In this paper, we report the direct electron transfer (DET) reaction between debundled single-walled carbon nanotubes (SWCNTs) and the enzyme flavin adenine dinucleotide (FAD)-dependent fructose dehydrogenase (FDH). An anionic surfactant, sodium cholate (SC), was used to debundle the SWCNTs and disperse them in an aqueous solution, and the experimental conditions were optimized. The DET electrode, FDH/SWCNT-SC, was fabricated by the layer-by-layer drop-casting technique. Cyclic voltammetry experiments were conducted, and the experimental results revealed the presence of a high level of fructose concentration-dependent current (FDC). In the control experiment, FDC was not observed with either multi-walled carbon nanotubes (MWCNTs) or graphene flakes. The reported dimension of the FDH molecule is ∼7 nm, which is larger than the diameter of an individual SWCNT (1 nm) but smaller than the diameter of an individual MWCNT (10 nm) and the dimensions of a graphene flake (∼100 nm square). Only individual SWCNTs can reside in close proximity (within the distance for DET) of the cofactors FAD and heme c, both of which remain deeply embedded within the protein shell. The FDH/SWCNT-SC electrode had a sensitivity of 27 μA mM -1 cm -2 , a linear dynamic range of 1.4-18.5 mM, and a detection limit of 2.1 μM. The electrode, combined with the enzyme invertase (IVT), can detect the total concentration of fructose and sucrose in samples (using the IVT/FDH/SWCNT-SC electrode).
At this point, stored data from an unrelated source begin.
Lemma loop_dictionaries rows : forall a a',
  forOf (processRow h peopleToGroup peopleToShift) rows (Ok a) = Ok a' ->
  Acc.perPersonCounts a'
  = countsBy h (resolvePersonName h) rows (Acc.perPersonCounts a)
  /\ Acc.perGroupCounts a'
     = countsBy h (bucketOf h peopleToGroup) rows (Acc.perGroupCounts a)
  /\ Acc.perShiftCounts a'
     = countsBy h (bucketOf h peopleToShift) rows (Acc.perShiftCounts a)
  /\ Acc.perPersonImpounded a'
     = countsIf h (resolvePersonName h) rows (Acc.perPersonImpounded a)
  /\ Acc.impoundedByGroup a'
     = countsIf h (bucketOf h peopleToGroup) rows (Acc.impoundedByGroup a)
  /\ Acc.impoundedByShift a'
     = countsIf h (bucketOf h peopleToShift) rows (Acc.impoundedByShift a)
  /\ Acc.perPersonRevenue a'
     = revenueBy h (resolvePersonName h) rows (Acc.perPersonRevenue a)
  /\ Acc.perGroupRevenue a'
     = revenueBy h (bucketOf h peopleToGroup) rows (Acc.perGroupRevenue a)
  /\ Acc.perShiftRevenue a'
     = revenueBy h (bucketOf h peopleToShift) rows (Acc.perShiftRevenue a).
Proof.
  induction rows as [|r rows IH]; simpl; intros a a' H.
  - injection H as <-. repeat split.
  - destruct (processRow h peopleToGroup peopleToShift a r) as [a1|e1] eqn:E;
      simpl in H; [|rewrite Base.LoopFacts.forOf_Throw in H; discriminate].
    destruct (IH _ _ H) as (H1 & H2 & H3 & H4 & H5 & H6 & H7 & H8 & H9).
    unfold processRow in E.
    destruct (trackTruck r (Acc.truckIds a)) as [ids|]; simpl in E; [|discriminate].
    injection E as <-. simpl in *.
    unfold countsBy, countsIf, revenueBy, bucketOf in *. simpl.
    destruct (truthy (Row.impounded r)); repeat split; assumption.
Qed.

(** Each dictionary of counts holds what its table of counts renders
    to. *)
Lemma final_counts rows a :
  forOf (processRow h peopleToGroup peopleToShift) rows (Ok Acc.init) = Ok a ->
  Acc.perPersonCounts a
  = rendered h (Plain.Spec.countsBy (resolvePersonName h) rows [])
  /\ Acc.perGroupCounts a
     = rendered h (Plain.Spec.countsBy (bucketOf h peopleToGroup) rows [])
  /\ Acc.perShiftCounts a
     = rendered h (Plain.Spec.countsBy (bucketOf h peopleToShift) rows [])
  /\ Acc.perPersonImpounded a
     = rendered h (Plain.Tally.countsIf (resolvePersonName h) rows [])
  /\ Acc.impoundedByGroup a
     = rendered h (Plain.Tally.countsIf (bucketOf h peopleToGroup) rows [])
  /\ Acc.impoundedByShift a
     = rendered h (Plain.Tally.countsIf (bucketOf h peopleToShift) rows []).
Proof.
  intros H. apply loop_dictionaries in H.
  destruct H as (H1 & H2 & H3 & H4 & H5 & H6 & _).
  rewrite H1, H2, H3, H4, H5, H6. simpl.
  change (@nil (string * item nat)) with (rendered h []).
  now rewrite !countsBy_rendered, !countsIf_rendered.
Qed.

End WithInputs.

(** The revenue of a key is kept under the same keys as its count. *)
Lemma fst_assign (V W : Type) k (v : V) (w : W) (o : obj V) (o' : obj W) :
  map fst o = map fst o' -> map fst (assign k v o) = map fst (assign k w o').
Proof.
  intros H. unfold assign. destruct (String.eqb k "__proto__"); [assumption|].
  now rewrite !Base.ObjFacts.keys_set, H.
Qed.

Lemma fst_revenueBy h key rows : forall o o',
  map fst o = map fst o' ->
  map fst (revenueBy h key rows o) = map fst (countsBy h key rows o').
Proof.
  induction rows as [|r rows IH]; simpl; intros o o' H; [assumption|].
  unfold revenueBy, countsBy in *. simpl. apply IH.
  unfold accrue, bump. now apply fst_assign.
Qed.

Lemma In_set (V : Type) k (v : V) (o : obj V) k' v' :
  In (k', v') (set k v o) -> (k', v') = (k, v) \/ In (k', v') o.
Proof.
  induction o as [|[k0 v0] o IH]; simpl.
  - intros [H | []]. now left.
  - destruct (String.eqb k k0); simpl.
    + intros [H | H]; [now left | right; now right].
    + intros [H | H]; [right; now left|].
      destruct (IH H); [now left | right; now right].
Qed.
Therefore, fructose and sucrose can be separately quantified when both FDH/SWCNT-SC and IVT/FDH/SWCNT-SC electrodes are used. The amounts of fructose and sucrose in real food samples (100% fruit juice in the present case) determined using these electrodes agreed well with the amounts obtained from high-performance liquid chromatography (HPLC) experiments.